UK, global businesses in £20 million partnership to educate girls

• Trains 33 Sexual Assault Referral Centres
UK Prime Minister Boris Johnson has launched a new global partnership with 11 businesses to improve girls’ access to education and employment.

Countries like Nigeria and Bangladesh, two countries where significant barriers to girls’ education remain, will be one of the first to benefit from the fund.

The UK Government is contributing an initial £9m (N4.89 billion), with businesses providing £11m (N5.98 billion) in total.

The programme aims to provide high quality skills training to around 1 million girls around the world.

Improving girls’ access to education is a key part of the UK’s foreign policy, to ensure we build back better from the pandemic and prevent a lost generation.


Investing in education helps lift communities out of poverty and protects girls from early marriage, forced labour and gender-based violence.

Prime Minister Boris Johnson is launching a new £20m business partnership as the UK continues to lead global efforts to improve girls’ access to education in developing countries.

Johnson said: “The United Kingdom has long been a proud and mighty champion of this fundamental cause and today we take one leap further through our first Global Partnership of its kind – opening the opportunity for one million girls across the developing world to have access to high quality skills training.

“Ensuring every girl and young woman across the globe receives 12 years of quality education is the greatest tool in our armoury to end the world’s great injustices.

“Delivering on this mission will be one of the best defences against ignorance, ensure the greatest protection from prejudice and put a rocket booster behind our hopes and dreams for global development in the years to come.”
Meanwhile, UK government has organised a four-days training workshop for all 33 Sexual Assault Referral Centres (SARCs) and their main stakeholders in Nigeria.

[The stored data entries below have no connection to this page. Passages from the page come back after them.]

(* ===== verification/ErrorText.v ===== *)
(** * The texts of the errors (src/src/error.rs, the [#[error]] attributes) *)

From stdpp Require Import base list strings pretty.
From S2P Require Import Prelude Types Wire.

(** Renderings of foreign values: [JoinError]'s display (it prints tokio's task number), the
    escaping of a string under [{:?}] (it follows the Unicode tables) and a socket address. *)
Class Formatting := {
  join_error_to_string : JoinError -> string;
  str_debug : string -> string;
  socket_addr_to_string : SocketAddr -> string
}.

Section text.
Context `{Hex, Formatting}.

(** [impl Display for VerificationId]. *)
Definition verification_id_to_string (id : VerificationId) : string := hex_encode (as_bytes id).

(** The derived [Debug] of the verification types. *)
Definition verdict_debug (v : VerificationVerdict) : string :=
  match v with Valid => "Valid" | Invalid => "Invalid" end.
Definition bool_debug (b : bool) : string := if b then "true" else "false".
Definition failure_debug (f : VerificationFailure) : string :=
  "VerificationFailure { code: " +:+ str_debug (code f) +:+ ", message: " +:+ str_debug (message f)
    +:+ ", retryable: " +:+ bool_debug (retryable f) +:+ " }".
Definition state_debug (s : VerificationState) : string :=
  match s with
  | Queued => "Queued"
  | Verifying => "Verifying"
  | Completed v => "Completed(" +:+ verdict_debug v +:+ ")"
  | Failed f => "Failed(" +:+ failure_debug f +:+ ")"
  end.
Definition option_debug {A} (debug : A -> string) (o : option A) : string :=
  match o with Some a => "Some(" +:+ debug a +:+ ")" | None => "None" end.
Definition proof_type_debug (t : ProofType) : string :=
  match t with MinaPickles => "MinaPickles" | NoirBarretenberg => "NoirBarretenberg" end.

(** [Debug] of [Duration]: the largest unit that leaves a whole part, the fraction without
    trailing zeros. *)
Fixpoint fraction_digits (fuel : nat) (fraction divisor : Z) : string :=
  match fuel with
  | O => ""
  | S fuel =>
      if fraction =? 0 then ""
      else pretty (fraction / divisor) +:+ fraction_digits fuel (fraction mod divisor) (divisor / 10)
  end.
Definition decimal (whole fraction divisor : Z) (unit : string) : string :=
  pretty whole +:+ (if fraction =? 0 then "" else "." +:+ fraction_digits 9 fraction divisor) +:+ unit.
Definition duration_debug (d : Z) : string :=
  let secs := d / NANOS_PER_SEC in
  let nanos := d mod NANOS_PER_SEC in
  if 0 <? secs then decimal secs nanos 100000000 "s"
  else if 1000000 <=? nanos then decimal (nanos / 1000000) (nanos mod 1000000) 100000 "ms"
  else if 1000 <=? nanos then decimal (nanos / 1000) (nanos mod 1000) 100 "µs"
  else decimal nanos 0 1 "ns".

Definition transition_reason_text (r : TransitionReason) : string :=
  match r with
  | ClaimedRecordHasNoProof => "claimed record has no proof"
  | ExpectedVerifying found => "expected Verifying, found " +:+ option_debug state_debug found
  | RecordDoesNotExist => "record does not exist"
  | ExpectedRetryableFailed found =>
      "expected retryable Failed, found " +:+ option_debug state_debug found
  end.

(** [error.to_string()] *)
Definition error_to_string (e : Error) : string :=
  match e with
  | ConfigRead path source => "failed to read config " +:+ path +:+ ": " +:+ io_message source
  | ConfigParse path source => "failed to parse config " +:+ path +:+ ": " +:+ source
  | InvalidConfig m => "invalid configuration: " +:+ m
  | AlreadyRunning path => "another verifier is already listening on " +:+ path
  | NotRunning path => "no verifier is listening on " +:+ path
  | UnsafeSocketPath path reason => "unsafe control socket path " +:+ path +:+ ": " +:+ reason
  | ControlIo path source => "control socket operation failed for " +:+ path +:+ ": " +:+ io_message source
  | ControlTimeout path => "control request timed out for " +:+ path
  | ControlProtocol m => "unexpected control response: " +:+ m
  | ShutdownTimeout d => "verifier did not stop within " +:+ duration_debug d
  | SignalError source => "failed to install process signal handler: " +:+ io_message source
  | TaskError source => "runtime task failed: " +:+ join_error_to_string source
  | TelemetryError m => "failed to initialize telemetry: " +:+ m
  | P2pIdentity m => "P2P identity error: " +:+ m
  | P2pAuthorization m => "P2P authorization error: " +:+ m
  | ChainError m => "Pulsar chain client error: " +:+ m
  | InvalidSubmission m => "invalid proof submission: " +:+ m
  | TransactionTooLarge actual maximum =>
      "transaction is " +:+ pretty actual +:+ " bytes; maximum is " +:+ pretty maximum
  | CheckTxRejected hash codespace code log =>
      "transaction " +:+ hash +:+ " was rejected by CheckTx (" +:+ codespace +:+ ":" +:+ pretty code
        +:+ "): " +:+ log
  | TransactionHashMismatch => "CometBFT returned an unexpected transaction hash"
  | ChainIdMismatch expected actual =>
      "CometBFT chain ID mismatch: expected " +:+ expected +:+ ", got " +:+ actual
  | InvalidChainContract m => "invalid committed verification contract: " +:+ m
  | LocalValidatorRemoved peer => "local validator " +:+ peer +:+ " is not in the active validator set"
  | P2pProtocol m => "P2P protocol error: " +:+ m
  | P2pDriver m => "P2P driver error: " +:+ m
  | P2pDraining => "P2P driver is draining"
  | P2pDriverClosed => "P2P driver is closed"
  | TaskExitedUnexpectedly task => task +:+ " task exited unexpectedly"
  | InvalidVerificationId m => "invalid verification ID: " +:+ m
  | UnsupportedProofType v => "unsupported proof type: " +:+ pretty v
  | ProofStoreError m => "proof store error: " +:+ m
  | ProofTooLarge id actual maximum =>
      "proof " +:+ verification_id_to_string id +:+ " is " +:+ pretty actual
        +:+ " bytes; maximum is " +:+ pretty maximum
  | VerificationIdMismatch id =>
      "proof does not match expected verification ID " +:+ verification_id_to_string id
  | ProofNotObserved id =>
      "verification " +:+ verification_id_to_string id +:+ " has not been observed on-chain"
  | InvalidVerificationTransition id reason =>
      "invalid verification transition for " +:+ verification_id_to_string id +:+ ": "
        +:+ transition_reason_text reason
  | InvalidVerificationFailure m => "invalid verification failure: " +:+ m
  | DuplicateVerifier t => "a verifier is already registered for " +:+ proof_type_debug t
  | NoirInitialization m => "failed to initialize Noir verifier: " +:+ m
  | InvalidVerificationRequest m => "invalid verification service request: " +:+ m
  | RpcBind address source =>
      "failed to bind RPC server on " +:+ socket_addr_to_string address +:+ ": " +:+ io_message source
  | RpcServerError m => "RPC server failed: " +:+ m
  end.
End text.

The workshops were aimed at offering critical support to SARCs, who provide vital assistance, forensic and medical services to children, young people, women, and men who have been sexually abused, assaulted or raped. It also supported police and prosecution responses to crimes of sexual violence, abuse and exploitation.

SARC managers and stakeholders at both state and federal level, officials from Ministry of Justice, Ministry of Women Affairs, The National Agency for the Prohibition of Trafficking in Persons (NAPTIP), Ministry of Health, the Nigerian Police Force, as well as staff from hospitals. NGOs including Women Advocates Research and Documentation Centre (WARDC), International Federation of Women Lawyers, Nigeria (FIDA), Nigerian Civil Defence Corps, and UN Women were participants at the workshops.